Source data:
Lemma ioctl_TCGETS2_inv fd w r t w1 :
  ioctl_TCGETS2 fd w = (Ok (r, t), w1) ->
  r = k_ret w (List.length (k_trace w)) (Ioctl fd TCGETS2) /\
  t = (if r <? 0 then zero_termios else tty_termios w) /\
  w1 = with_trace w (k_trace w ++ [Ioctl fd TCGETS2]).
Proof.
  unfold ioctl_TCGETS2, sys. cbn. intros [= <- <- <-]. now repeat split.
Qed.

Lemma ioctl_TIOCGSERIAL_inv fd w r f w1 :
  ioctl_TIOCGSERIAL fd w = (Ok (r, f), w1) ->
  w1 = with_trace w (k_trace w ++ [Ioctl fd TIOCGSERIAL]) /\
  f = (if r <? 0 then k_stack w else tty_serial w).
Proof.
  unfold ioctl_TIOCGSERIAL, sys. cbn. intros [= <- <- <-]. now repeat split.
Qed.

Lemma line_setup_Ok o path w fd told w' :
  line_setup o path w = (Ok (fd, told), w') ->
  told = tty_termios w /\
  tty_termios w' = assemble_tios (tty_termios w) (uart_speed o) (flow_type o) /\
  exists f,
    k_trace w' = k_trace w ++
      [Open path; Ioctl fd TCGETS2; Ioctl fd TCGETS2; Ioctl fd TIOCGSERIAL;
       Ioctl fd (TIOCSSERIAL (set_bits f ASYNC_LOW_LATENCY));
       Ioctl fd (TCSETS2 (assemble_tios (tty_termios w) (uart_speed o)
                                        (flow_type o)))].
Proof.
  unfold line_setup. intros E.
  apply bind_Ok in E as (fd0 & w1 & E1 & E).
  apply sys_inv in E1 as [_ ->].
  destruct (fd0 <? 0); [discriminate|].
  apply bind_Ok in E as ([r1 tios] & w2 & E2 & E).
  apply ioctl_TCGETS2_inv in E2 as (_ & T1 & ->).
  destruct (r1 <? 0); [discriminate|].
  apply bind_Ok in E as ([r2 tios_old] & w3 & E3 & E).
  apply ioctl_TCGETS2_inv in E3 as (_ & T2 & ->).
  destruct (r2 <? 0); [discriminate|].
  apply bind_Ok in E as ([r3 fl] & w4 & E4 & E).
  apply ioctl_TIOCGSERIAL_inv in E4 as (-> & _).
  apply bind_Ok in E as (r5 & w5 & E5 & E).
  apply sys_inv in E5 as [_ ->].
  apply bind_Ok in E as (r6 & w6 & E6 & E).
  apply sys_inv in E6 as [_ ->].
  destruct (r6 <? 0) eqn:L6.
  { apply bind_Ok in E as (? & ? & _ & E). discriminate. }
  injection E as <- <- <-.
  cbn [kernel_effect] in *. rewrite L6.
  destruct (r5 <? 0); cbn; subst tios;
    (split; [assumption|split; [reflexivity|]]);
    exists fl; now rewrite <- !app_assoc.
Qed.

Lemma supervised_same_process pool w w' :
  same_process w w' -> supervised pool w -> supervised pool w'.
Proof.
  intros [H1 H2 H3 _] [J K]. split.
  - now rewrite H1.
  - rewrite H2, H3. exact K.
Qed.

Lemma child_handler_expected s w :
  expected_signal s ->
  child_handler s w = (Ok tt, with_running (with_exit_code w (128 + s)) 0).
Proof. intros [-> | ->]; reflexivity. Qed.

Lemma trapped_In s w : trapped s w = true -> In s (handlers w).
Proof.
  unfold trapped. intros H. apply existsb_exists in H as (x & Hx & E).
  apply Z.eqb_eq in E. now subst.
Qed.

Lemma deliver_supervised pool s w r w' :
  In s pool -> supervised pool w -> deliver s w = (r, w') ->
  (r = Ok tt /\ supervised pool w' /\ k_trace w' = k_trace w) \/
  r = Halt (Killed s).
Proof.
  intros Hs [J K] E. unfold deliver in E.
  destruct (trapped s w) eqn:T.
  - apply trapped_In in T.
    assert (X : expected_signal s) by (rewrite Forall_forall in J; auto).
    rewrite child_handler_expected in E by assumption.
    injection E as <- <-. left. repeat split; [exact J|].
    intros _. now exists s.
  - destruct (default_terminates s); injection E as <- <-.
    + now right.
    + left. now repeat split.
Qed.

Lemma deliver_all_supervised pool batch : forall w r w',
  incl batch pool -> supervised pool w -> deliver_all batch w = (r, w') ->
  (r = Ok tt /\ supervised pool w' /\ k_trace w' = k_trace w) \/
  exists h, r = Halt h /\ abnormal h.
Proof.
  induction batch as [|s rest IH]; intros w r w' Hin Hw E; cbn [deliver_all] in E.
  - injection E as <- <-. now left.
  - unfold bind in E. destruct (deliver s w) as [[[]|h] w1] eqn:D.
    + destruct (deliver_supervised pool _ _ _ _ (Hin s (or_introl eq_refl)) Hw D)
        as [(_ & Hw1 & T1) | ?]; [|discriminate].
      assert (Hrest : incl rest pool) by (intros x Hx; apply Hin; now right).
      destruct (IH w1 r w' Hrest Hw1 E) as [(-> & Hw' & T')|]; auto.
      left. split; [reflexivity|]. split; [assumption|]. congruence.
    + destruct (deliver_supervised pool _ _ _ _ (Hin s (or_introl eq_refl)) Hw D)
        as [(? & _) | [= ->]]; [discriminate|].
      injection E as <- <-. right. exists (Killed s). split; [reflexivity|].
      right. now exists s.
Qed.

Lemma big_loop_supervised pool pending : forall w r w',
  (forall b, In b pending -> incl b pool) -> supervised pool w ->
  big_loop pending w = (r, w') ->
  (r = Ok tt /\ supervised pool w' /\ slcand_running w' = 0 /\
   exists d, k_trace w' = k_trace w ++ d) \/
  (exists h, r = Halt h /\ abnormal h).
Proof.
  induction pending as [|batch later IH]; intros w r w' Hin Hw E;
    cbn [big_loop] in E; unfold truthy in E;
    destruct (Z.eqb_spec (slcand_running w) 0) as [R|R]; cbn [negb] in E.
  - injection E as <- <-. left. split; [reflexivity|]. split; [assumption|].
    split; [assumption|]. exists []. now rewrite app_nil_r.
  - injection E as <- <-. right. exists Waiting. split; [reflexivity|now left].
  - injection E as <- <-. left. split; [reflexivity|]. split; [assumption|].
    split; [assumption|]. exists []. now rewrite app_nil_r.
  - unfold bind in E.
    destruct (sys Sleep w) as [[r0|h0] w0] eqn:S0; [|discriminate].
    assert (T0 : k_trace w0 = k_trace w ++ [Sleep])
      by (now rewrite <- sys_trace, S0).
    apply sys_same_process in S0.
    assert (Hb : incl batch pool) by (apply Hin; now left).
    assert (Hw0 : supervised pool w0)
      by (eapply supervised_same_process; eassumption).
    destruct (deliver_all batch w0) as [[[]|h1] w1] eqn:D.
    + destruct (deliver_all_supervised pool batch w0 _ _ Hb Hw0 D)
        as [(_ & Hw1 & T1) | (h & [=] & _)].
      assert (Hlater : forall b, In b later -> incl b pool)
        by (intros b Hb'; apply Hin; now right).
      destruct (IH w1 r w' Hlater Hw1 E) as [(-> & Hw' & R' & d & T')|]; auto.
      left. split; [reflexivity|]. split; [assumption|].
      split; [assumption|]. exists ([Sleep] ++ d).
      now rewrite T', T1, T0, app_assoc.
    + injection E as <- <-.
      destruct (deliver_all_supervised pool batch w0 _ _ Hb Hw0 D)
        as [([=] & _) | (h & [= <-] & Hh)].
      right. now exists h1.
Qed.

Lemma orderly_extends {A : Type} (m : M A) : orderly m -> extends m.
Proof.
  intros H w. destruct (m w) as [r w'] eqn:E.
  now destruct (H _ _ _ E) as (_ & _ & T).
Qed.

Lemma extends_bind {A B : Type} (m : M A) (f : A -> M B) :
  extends m -> (forall a, extends (f a)) -> extends (bind m f).
Proof.
  intros Hm Hf w. unfold bind.
  destruct (Hm w) as [d1 T1]. destruct (m w) as [[a|h] w1]; cbn [snd] in *.
  - destruct (Hf a w1) as [d2 T2]. exists (d1 ++ d2).
    now rewrite T2, T1, app_assoc.
  - now exists d1.
Qed.

Lemma extends_silent {A : Type} (m : M A) :
  (forall w, k_trace (snd (m w)) = k_trace w) -> extends m.
Proof. intros H w. exists []. now rewrite app_nil_r. Qed.

Lemma child_handler_trace s w : k_trace (snd (child_handler s w)) = k_trace w.
Proof.
  unfold child_handler.
  destruct (s =? SIGUSR1); [reflexivity|].
  destruct (_ || _); reflexivity.
Qed.

Lemma deliver_trace s w : k_trace (snd (deliver s w)) = k_trace w.
Proof.
  unfold deliver. destruct (trapped s w); [apply child_handler_trace|].
  destruct (default_terminates s); reflexivity.
Qed.

Lemma extends_deliver_all batch : extends (deliver_all batch).
Proof.
  induction batch as [|s rest IH]; cbn [deliver_all].
  - now apply extends_silent.
  - apply extends_bind; [|intros _; exact IH].
    apply extends_silent, deliver_trace.
Qed.

Lemma extends_big_loop pending : extends (big_loop pending).
Proof.
  induction pending as [|batch later IH]; intros w; cbn [big_loop];
    destruct (truthy (slcand_running w));
    try (exists []; now rewrite app_nil_r).
  revert w. change (extends (sys Sleep ;; deliver_all batch ;; big_loop later)).
  apply extends_bind; [apply orderly_extends, orderly_sys|intros _].
  apply extends_bind; [apply extends_deliver_all|intros _; exact IH].
Qed.

Lemma extends_run_supervisor o : extends (run_supervisor o).
Proof.
  unfold run_supervisor, signal.
  apply extends_bind; [|intros _; apply extends_bind; [now apply extends_silent|]].
  - destruct (truthy (run_as_daemon o)).
    + apply orderly_extends. orderly.
    + repeat (apply extends_bind; [|intros ?]);
        try apply orderly_extends, orderly_sys; now apply extends_silent.
  - intros _ w. apply extends_big_loop.
Qed.

Lemma In_concat_incl (ll : list (list Z)) b :
  In b ll -> incl b (List.concat ll).
Proof. intros Hb x Hx. apply in_concat. now exists b. Qed.

Lemma run_supervisor_status o w r w' :
  handlers w = [] ->
  run_supervisor o w = (r, w') ->
  (r = Ok tt /\
   exists s, In s (List.concat (k_signals w)) /\ expected_signal s /\
             exit_code w' = 128 + s) \/
  (exists h, r = Halt h /\ (h = Exited EXIT_FAILURE \/ abnormal h)).
Proof.
  intros H0 E. unfold run_supervisor, signal in E.
  set (pool := List.concat (k_signals w)).
  assert (Hpool : forall b, In b (k_signals w) -> incl b pool)
    by (intros b; apply In_concat_incl).
  destruct (truthy (run_as_daemon o));
    unfold bind, sys, set_running, ret, exit, lift in E; cbn in E.
  - destruct (truthy _).
    + injection E as <- <-. right. eexists. split; [reflexivity|now left].
    + apply big_loop_supervised with (pool := pool) in E; [| assumption |].
      * destruct E as [(-> & [_ K] & R & _) | (h & -> & Hh)].
        -- left. split; [reflexivity|]. now apply K.
        -- right. exists h. split; [reflexivity|now right].
      * split; cbn; [rewrite H0; constructor | discriminate].
  - apply big_loop_supervised with (pool := pool) in E; [| assumption |].
    + destruct E as [(-> & [_ K] & R & _) | (h & -> & Hh)].
      * left. split; [reflexivity|]. now apply K.
      * right. exists h. split; [reflexivity|now right].
    + split; cbn; [| discriminate].
      rewrite H0. apply Forall_cons; [now right|].
      apply Forall_cons; [now left|]. constructor.
Qed.

Lemma lift_Ok {A : Type} (r : outcome A) w a w1 :
  lift r w = (Ok a, w1) -> r = Ok a /\ w1 = w.
Proof. unfold lift. now intros [= -> ->]. Qed.

Lemma orderly_get_exit_code : orderly get_exit_code.
Proof.
  intros w r w' E. injection E as <- <-.
  repeat split; [discriminate | exists []; now rewrite app_nil_r].
Qed.

Lemma orderly_teardown o fd told : orderly (teardown o fd told).
Proof.
  unfold teardown, write_or_die. orderly. apply orderly_get_exit_code.
Qed.

Lemma main_Ok cl w st w' :
  main cl w = (Ok st, w') ->
  exists o tty name fd told w1 w2 w3 w4,
    parse_options (cl_opts cl) initial_options = Ok o /\
    positionals cl = Ok (tty, name) /\
    line_setup o (make_ttypath tty) w = (Ok (fd, told), w1) /\
    protocol_primer o fd w1 = (Ok tt, w2) /\
    discipline_attacher fd name w2 = (Ok tt, w3) /\
    run_supervisor o w3 = (Ok tt, w4) /\
    teardown o fd told w4 = (Ok st, w').
Proof.
  unfold main. intros E.
  apply bind_Ok in E as (o & w0 & E0 & E). apply lift_Ok in E0 as [E0 ->].
  apply bind_Ok in E as ([tty name] & w0 & Ep & E).
  apply lift_Ok in Ep as [Ep ->].
  apply bind_Ok in E as ([fd told] & w1 & E1 & E).
  apply bind_Ok in E as ([] & w2 & E2 & E).
  apply bind_Ok in E as ([] & w3 & E3 & E).
  apply bind_Ok in E as ([] & w4 & E4 & E).
  now exists o, tty, name, fd, told, w1, w2, w3, w4.
Qed.

Lemma main_status cl w r w' :
  handlers w = [] ->
  main cl w = (r, w') ->
  match r with
  | Ok st =>
      exists s, In s (List.concat (k_signals w)) /\ expected_signal s /\
                st = 128 + s
  | Halt h => h = Exited EXIT_FAILURE \/ abnormal h
  end.
Proof.
  intros H0 E. unfold main, bind, lift in E.
  destruct (parse_options _ _) as [o|h] eqn:E0.
  2:{ injection E as <- <-. left. eapply parse_options_halts, E0. }
  destruct (positionals cl) as [[tty name]|h] eqn:Ep.
  2:{ injection E as <- <-. left. eapply positionals_halts, Ep. }
  destruct (line_setup _ _ w) as [[[fd told]|h] w1] eqn:E1.
  2:{ injection E as <- <-. left.
      now apply (orderly_line_setup _ _ _ _ _ E1). }
  destruct (orderly_line_setup _ _ _ _ _ E1) as (S1 & _).
  destruct (protocol_primer o fd w1) as [[[]|h] w2] eqn:E2.
  2:{ injection E as <- <-. left.
      now apply (orderly_protocol_primer _ _ _ _ _ E2). }
  destruct (orderly_protocol_primer _ _ _ _ _ E2) as (S2 & _).
  destruct (discipline_attacher fd name w2) as [[[]|h] w3] eqn:E3.
  2:{ injection E as <- <-. left.
      now apply (orderly_discipline_attacher _ _ _ _ _ E3). }
  destruct (orderly_discipline_attacher _ _ _ _ _ E3) as (S3 & _).
  assert (S : same_process w w3)
    by (eapply same_process_trans; [eapply same_process_trans|]; eassumption).
  destruct (run_supervisor o w3) as [[[]|h] w4] eqn:E4.
  2:{ injection E as <- <-.
      apply run_supervisor_status in E4 as [([=] & _) | (h' & [= <-] & Hh)];
        [assumption|].
      rewrite (sp_handlers _ _ S). exact H0. }
  apply run_supervisor_status in E4 as [(_ & s & Hs & Xs & Cs) | (h' & [=] & _)].
  2:{ rewrite (sp_handlers _ _ S). exact H0. }
  rewrite (sp_signals _ _ S) in Hs.
  destruct r as [st|h].
  - apply teardown_Ok in E as (-> & _). now exists s.
  - left. now apply (orderly_teardown _ _ _ _ _ _ E).
Qed.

Exercise: Give back precisely the lines above that start at the line containing "assert (Hpool : forall" and end at the line containing "intros w r w' E. injection E as <- <-.", inclusive. No other lines belong in the output.

Answer to the problem:
  assert (Hpool : forall b, In b (k_signals w) -> incl b pool)
    by (intros b; apply In_concat_incl).
  destruct (truthy (run_as_daemon o));
    unfold bind, sys, set_running, ret, exit, lift in E; cbn in E.
  - destruct (truthy _).
    + injection E as <- <-. right. eexists. split; [reflexivity|now left].
    + apply big_loop_supervised with (pool := pool) in E; [| assumption |].
      * destruct E as [(-> & [_ K] & R & _) | (h & -> & Hh)].
        -- left. split; [reflexivity|]. now apply K.
        -- right. exists h. split; [reflexivity|now right].
      * split; cbn; [rewrite H0; constructor | discriminate].
  - apply big_loop_supervised with (pool := pool) in E; [| assumption |].
    + destruct E as [(-> & [_ K] & R & _) | (h & -> & Hh)].
      * left. split; [reflexivity|]. now apply K.
      * right. exists h. split; [reflexivity|now right].
    + split; cbn; [| discriminate].
      rewrite H0. apply Forall_cons; [now right|].
      apply Forall_cons; [now left|]. constructor.
Qed.

Lemma lift_Ok {A : Type} (r : outcome A) w a w1 :
  lift r w = (Ok a, w1) -> r = Ok a /\ w1 = w.
Proof. unfold lift. now intros [= -> ->]. Qed.

Lemma orderly_get_exit_code : orderly get_exit_code.
Proof.
  intros w r w' E. injection E as <- <-.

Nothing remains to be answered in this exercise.